Word for word, the records below are to be set down again.

▬▬▬▬▬▬▬▬▬▬

Variable now : nat -> Z.
Variable isoTimestamp : nat -> string.
Variable resolvePath : string -> string.
Variable debug : bool.
Variable w : world.
Hypothesis Hrel : w_release w = None.
Variable request : jsobj.

Let req : jsval := JObj request.
Let replyTo : string := to_string (prop req "replyTo").
Let key : string := to_string (prop req "gameId").
Let globalLockId : string := ("downloadGame-" ++ key)%string.
Let serve := downloadUpdateGame now isoTimestamp resolvePath debug.

Lemma reply_frame (k sub : string) (m info : jsval) (st st' : dm_state) (r : jres unit) :
  reply now sub m info st = Some (r, st') -> r = Ret tt /\ same_off k st st'.
Proof.
  unfold reply. destruct (sendRequestReply _ _ _ _ _); intros [= <- <-];
    (split; [reflexivity |]); apply same_off_refl || (split; [reflexivity | intros ? _; reflexivity]).
Qed.

Lemma setRecordField_frame (k field : string) (v : jsval) (st st' : dm_state) (r : jres unit) :
  setRecordField k field v st = Some (r, st') -> same_off k st st'.
Proof.
  unfold setRecordField, bind, record, modify, throw.
  destruct (default JUndefined (runningDownloads st !! k)); intros [= <- <-];
    try apply same_off_refl.
  split; [reflexivity |]. intros k' Hk. simpl. now rewrite lookup_insert_ne by congruence.
Qed.

(** A listener touches the record of its own download only. *)
Lemma onSink_frame (k : string) (e : sink_event) (st st' : dm_state) (r : jres unit) :
  onSink now k req e st = Some (r, st') -> same_off k st st'.
Proof.
  destruct e as [v | v | v]; simpl.
  - unfold onOutput. unfold bind at 1. unfold record at 1.
    unfold bind at 1. unfold lift at 1.
    destruct (get _ "lastLog") as [lastLog | e]; [| intros [= <- <-]; apply same_off_refl].
    unfold bind at 1.
    destruct lastLog; try (intros [= <- <-]; apply same_off_refl).
    destruct (setRecordField k "lastLog" _ st) as [[[[] | e] st1] |] eqn:Hset;
      [| intros [= <- <-]; eapply setRecordField_frame, Hset | discriminate].
    intros H. apply (reply_frame k) in H as [_ H].
    eapply same_off_trans; [eapply setRecordField_frame, Hset | exact H].
  - unfold onProgress. unfold bind at 1.
    destruct (setRecordField k "progressSnapshot" _ st) as [[[[] | e] st1] |] eqn:Hset1;
      [| intros [= <- <-]; eapply setRecordField_frame, Hset1 | discriminate].
    unfold bind at 1.
    destruct (setRecordField k "downloadState" _ st1) as [[[[] | e] st2] |] eqn:Hset2;
      [| intros [= <- <-];
         eapply same_off_trans; eapply setRecordField_frame; eassumption
       | discriminate].
    intros H. apply (reply_frame k) in H as [_ H].
    eapply same_off_trans; [eapply setRecordField_frame, Hset1 |].
    eapply same_off_trans; [eapply setRecordField_frame, Hset2 | exact H].
  - intros [= <- <-]. apply same_off_refl.
Qed.

Lemma forEach_onSink_frame (k : string) (l : list sink_event) :
  forall (st st' : dm_state) (r : jres unit),
  forEach (onSink now k req) l st = Some (r, st') -> same_off k st st'.
Proof.
  induction l as [| e l IH]; intros st st' r; simpl.
  - intros [= <- <-]. apply same_off_refl.
  - unfold bind.
    destruct (onSink now k req e st) as [[[[] | e'] st1] |] eqn:H1; [| | discriminate].
    + intros H. eapply same_off_trans; [eapply onSink_frame, H1 | eapply IH, H].
    + intros [= <- <-]. eapply onSink_frame, H1.
Qed.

▬▬▬▬▬▬▬▬▬▬

__Task answer__
Variable now : nat -> Z.
Variable isoTimestamp : nat -> string.
Variable resolvePath : string -> string.
Variable debug : bool.
Variable w : world.
Hypothesis Hrel : w_release w = None.
Variable request : jsobj.

Let req : jsval := JObj request.
Let replyTo : string := to_string (prop req "replyTo").
Let key : string := to_string (prop req "gameId").
Let globalLockId : string := ("downloadGame-" ++ key)%string.
Let serve := downloadUpdateGame now isoTimestamp resolvePath debug.

Lemma reply_frame (k sub : string) (m info : jsval) (st st' : dm_state) (r : jres unit) :
  reply now sub m info st = Some (r, st') -> r = Ret tt /\ same_off k st st'.
Proof.
  unfold reply. destruct (sendRequestReply _ _ _ _ _); intros [= <- <-];
    (split; [reflexivity |]); apply same_off_refl || (split; [reflexivity | intros ? _; reflexivity]).
Qed.

Lemma setRecordField_frame (k field : string) (v : jsval) (st st' : dm_state) (r : jres unit) :
  setRecordField k field v st = Some (r, st') -> same_off k st st'.
Proof.
  unfold setRecordField, bind, record, modify, throw.
  destruct (default JUndefined (runningDownloads st !! k)); intros [= <- <-];
    try apply same_off_refl.
  split; [reflexivity |]. intros k' Hk. simpl. now rewrite lookup_insert_ne by congruence.
Qed.

(** A listener touches the record of its own download only. *)
Lemma onSink_frame (k : string) (e : sink_event) (st st' : dm_state) (r : jres unit) :
  onSink now k req e st = Some (r, st') -> same_off k st st'.
Proof.
  destruct e as [v | v | v]; simpl.
  - unfold onOutput. unfold bind at 1. unfold record at 1.
    unfold bind at 1. unfold lift at 1.
    destruct (get _ "lastLog") as [lastLog | e]; [| intros [= <- <-]; apply same_off_refl].
    unfold bind at 1.
    destruct lastLog; try (intros [= <- <-]; apply same_off_refl).
    destruct (setRecordField k "lastLog" _ st) as [[[[] | e] st1] |] eqn:Hset;
      [| intros [= <- <-]; eapply setRecordField_frame, Hset | discriminate].
    intros H. apply (reply_frame k) in H as [_ H].
    eapply same_off_trans; [eapply setRecordField_frame, Hset | exact H].
  - unfold onProgress. unfold bind at 1.
    destruct (setRecordField k "progressSnapshot" _ st) as [[[[] | e] st1] |] eqn:Hset1;
      [| intros [= <- <-]; eapply setRecordField_frame, Hset1 | discriminate].
    unfold bind at 1.
    destruct (setRecordField k "downloadState" _ st1) as [[[[] | e] st2] |] eqn:Hset2;
      [| intros [= <- <-];
         eapply same_off_trans; eapply setRecordField_frame; eassumption
       | discriminate].
    intros H. apply (reply_frame k) in H as [_ H].
    eapply same_off_trans; [eapply setRecordField_frame, Hset1 |].
    eapply same_off_trans; [eapply setRecordField_frame, Hset2 | exact H].
  - intros [= <- <-]. apply same_off_refl.
Qed.

Lemma forEach_onSink_frame (k : string) (l : list sink_event) :
  forall (st st' : dm_state) (r : jres unit),
  forEach (onSink now k req) l st = Some (r, st') -> same_off k st st'.
Proof.
  induction l as [| e l IH]; intros st st' r; simpl.
  - intros [= <- <-]. apply same_off_refl.
  - unfold bind.
    destruct (onSink now k req e st) as [[[[] | e'] st1] |] eqn:H1; [| | discriminate].
    + intros H. eapply same_off_trans; [eapply onSink_frame, H1 | eapply IH, H].
    + intros [= <- <-]. eapply onSink_frame, H1.
Qed.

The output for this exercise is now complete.